-- Task data --
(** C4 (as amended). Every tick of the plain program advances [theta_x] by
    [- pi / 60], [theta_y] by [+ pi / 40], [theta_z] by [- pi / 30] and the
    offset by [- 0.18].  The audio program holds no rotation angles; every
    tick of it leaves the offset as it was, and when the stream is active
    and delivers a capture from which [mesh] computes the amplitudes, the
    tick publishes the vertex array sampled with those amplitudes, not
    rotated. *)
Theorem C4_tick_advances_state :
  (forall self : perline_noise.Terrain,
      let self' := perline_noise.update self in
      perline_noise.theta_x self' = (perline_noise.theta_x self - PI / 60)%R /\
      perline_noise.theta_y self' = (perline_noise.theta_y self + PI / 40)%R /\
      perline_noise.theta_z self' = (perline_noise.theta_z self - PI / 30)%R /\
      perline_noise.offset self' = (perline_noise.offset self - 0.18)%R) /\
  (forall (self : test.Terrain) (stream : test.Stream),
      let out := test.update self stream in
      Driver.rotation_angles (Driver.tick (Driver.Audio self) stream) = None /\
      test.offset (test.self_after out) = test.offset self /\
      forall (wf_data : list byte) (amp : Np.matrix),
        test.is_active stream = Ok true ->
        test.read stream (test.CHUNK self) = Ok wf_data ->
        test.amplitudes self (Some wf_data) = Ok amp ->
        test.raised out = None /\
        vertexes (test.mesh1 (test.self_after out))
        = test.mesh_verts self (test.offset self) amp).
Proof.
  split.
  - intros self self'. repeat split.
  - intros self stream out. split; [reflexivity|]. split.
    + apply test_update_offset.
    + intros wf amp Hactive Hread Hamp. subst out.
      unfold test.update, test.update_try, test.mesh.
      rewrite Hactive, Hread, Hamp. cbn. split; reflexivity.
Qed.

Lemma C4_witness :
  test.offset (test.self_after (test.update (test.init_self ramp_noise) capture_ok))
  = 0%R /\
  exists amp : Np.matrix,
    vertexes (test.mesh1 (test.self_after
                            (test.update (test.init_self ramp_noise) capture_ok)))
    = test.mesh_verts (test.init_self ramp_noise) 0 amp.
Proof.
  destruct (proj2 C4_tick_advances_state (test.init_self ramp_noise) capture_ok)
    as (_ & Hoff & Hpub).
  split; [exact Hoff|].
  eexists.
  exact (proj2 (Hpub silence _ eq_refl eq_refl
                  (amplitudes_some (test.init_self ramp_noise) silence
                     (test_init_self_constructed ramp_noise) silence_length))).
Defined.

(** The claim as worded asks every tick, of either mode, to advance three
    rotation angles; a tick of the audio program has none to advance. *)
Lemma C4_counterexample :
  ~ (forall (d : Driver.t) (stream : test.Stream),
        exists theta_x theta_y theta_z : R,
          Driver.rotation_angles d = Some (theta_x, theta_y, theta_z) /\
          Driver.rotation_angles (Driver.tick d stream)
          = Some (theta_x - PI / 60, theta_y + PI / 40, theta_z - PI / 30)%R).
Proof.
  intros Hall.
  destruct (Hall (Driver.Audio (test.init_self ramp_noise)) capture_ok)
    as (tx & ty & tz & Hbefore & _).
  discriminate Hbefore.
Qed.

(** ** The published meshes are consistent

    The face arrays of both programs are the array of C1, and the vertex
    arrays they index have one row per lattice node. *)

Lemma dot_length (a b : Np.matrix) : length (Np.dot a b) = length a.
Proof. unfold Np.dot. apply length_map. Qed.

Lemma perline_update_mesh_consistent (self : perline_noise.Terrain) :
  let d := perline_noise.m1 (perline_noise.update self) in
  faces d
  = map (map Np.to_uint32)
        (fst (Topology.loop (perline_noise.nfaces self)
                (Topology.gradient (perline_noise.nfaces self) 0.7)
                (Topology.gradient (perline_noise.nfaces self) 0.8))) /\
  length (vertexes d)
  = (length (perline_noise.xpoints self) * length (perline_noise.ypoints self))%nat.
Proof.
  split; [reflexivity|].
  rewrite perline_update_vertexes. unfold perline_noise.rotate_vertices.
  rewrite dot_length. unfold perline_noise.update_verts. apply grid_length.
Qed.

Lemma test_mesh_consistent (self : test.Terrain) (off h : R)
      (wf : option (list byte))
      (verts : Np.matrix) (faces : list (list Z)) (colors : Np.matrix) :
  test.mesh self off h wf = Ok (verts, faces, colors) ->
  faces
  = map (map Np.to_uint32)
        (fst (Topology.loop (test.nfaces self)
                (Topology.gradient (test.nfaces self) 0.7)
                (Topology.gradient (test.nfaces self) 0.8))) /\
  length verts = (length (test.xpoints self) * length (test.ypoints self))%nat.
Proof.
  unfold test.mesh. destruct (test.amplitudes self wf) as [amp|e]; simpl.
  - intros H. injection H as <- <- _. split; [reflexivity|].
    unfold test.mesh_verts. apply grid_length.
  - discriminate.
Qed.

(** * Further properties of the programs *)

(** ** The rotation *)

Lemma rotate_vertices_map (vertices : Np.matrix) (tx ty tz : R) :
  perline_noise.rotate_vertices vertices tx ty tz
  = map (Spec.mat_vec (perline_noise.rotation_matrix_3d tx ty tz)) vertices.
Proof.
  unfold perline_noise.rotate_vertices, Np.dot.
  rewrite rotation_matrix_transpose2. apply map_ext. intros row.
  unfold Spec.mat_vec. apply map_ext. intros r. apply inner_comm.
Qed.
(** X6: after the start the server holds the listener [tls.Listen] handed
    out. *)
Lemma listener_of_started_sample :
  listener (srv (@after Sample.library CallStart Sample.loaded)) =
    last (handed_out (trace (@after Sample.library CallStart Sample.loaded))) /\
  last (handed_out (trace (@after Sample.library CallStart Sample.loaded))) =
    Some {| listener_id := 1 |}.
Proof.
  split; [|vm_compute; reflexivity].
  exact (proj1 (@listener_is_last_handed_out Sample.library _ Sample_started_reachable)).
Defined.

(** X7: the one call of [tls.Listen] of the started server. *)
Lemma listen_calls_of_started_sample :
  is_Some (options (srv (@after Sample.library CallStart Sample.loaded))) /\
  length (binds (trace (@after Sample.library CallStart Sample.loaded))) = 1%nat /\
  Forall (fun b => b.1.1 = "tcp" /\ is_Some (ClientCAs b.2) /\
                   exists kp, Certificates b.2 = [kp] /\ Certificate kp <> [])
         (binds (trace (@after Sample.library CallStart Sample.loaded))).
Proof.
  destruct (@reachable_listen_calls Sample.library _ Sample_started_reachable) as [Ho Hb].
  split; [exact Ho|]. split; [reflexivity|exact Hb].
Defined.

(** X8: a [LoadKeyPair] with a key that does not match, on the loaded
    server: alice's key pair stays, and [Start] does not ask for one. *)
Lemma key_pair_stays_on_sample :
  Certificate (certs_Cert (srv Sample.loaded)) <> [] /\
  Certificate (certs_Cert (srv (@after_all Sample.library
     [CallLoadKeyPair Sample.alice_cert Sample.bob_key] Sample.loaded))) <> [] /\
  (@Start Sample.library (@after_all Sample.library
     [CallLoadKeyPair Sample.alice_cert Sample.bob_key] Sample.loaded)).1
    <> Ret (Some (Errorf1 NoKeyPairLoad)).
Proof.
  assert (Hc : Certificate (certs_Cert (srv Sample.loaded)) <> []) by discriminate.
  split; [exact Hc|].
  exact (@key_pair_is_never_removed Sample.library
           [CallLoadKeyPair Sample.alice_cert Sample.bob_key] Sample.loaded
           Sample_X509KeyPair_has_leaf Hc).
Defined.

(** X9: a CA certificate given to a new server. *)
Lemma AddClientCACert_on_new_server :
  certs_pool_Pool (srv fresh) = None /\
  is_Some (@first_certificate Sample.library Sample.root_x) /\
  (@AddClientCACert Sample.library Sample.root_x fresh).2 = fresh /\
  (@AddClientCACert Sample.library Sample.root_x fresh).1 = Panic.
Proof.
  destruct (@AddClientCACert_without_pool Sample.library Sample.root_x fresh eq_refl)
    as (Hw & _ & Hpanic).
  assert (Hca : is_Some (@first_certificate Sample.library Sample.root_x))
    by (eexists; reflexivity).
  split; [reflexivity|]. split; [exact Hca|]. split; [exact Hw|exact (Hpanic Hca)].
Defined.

-- Aim of the task --
Set down, exactly as they appear, the line holding "as (Hw & _ & Hpanic)." and every line after it until the records end.

-- Task solution --
    as (Hw & _ & Hpanic).
  assert (Hca : is_Some (@first_certificate Sample.library Sample.root_x))
    by (eexists; reflexivity).
  split; [reflexivity|]. split; [exact Hca|]. split; [exact Hw|exact (Hpanic Hca)].
Defined.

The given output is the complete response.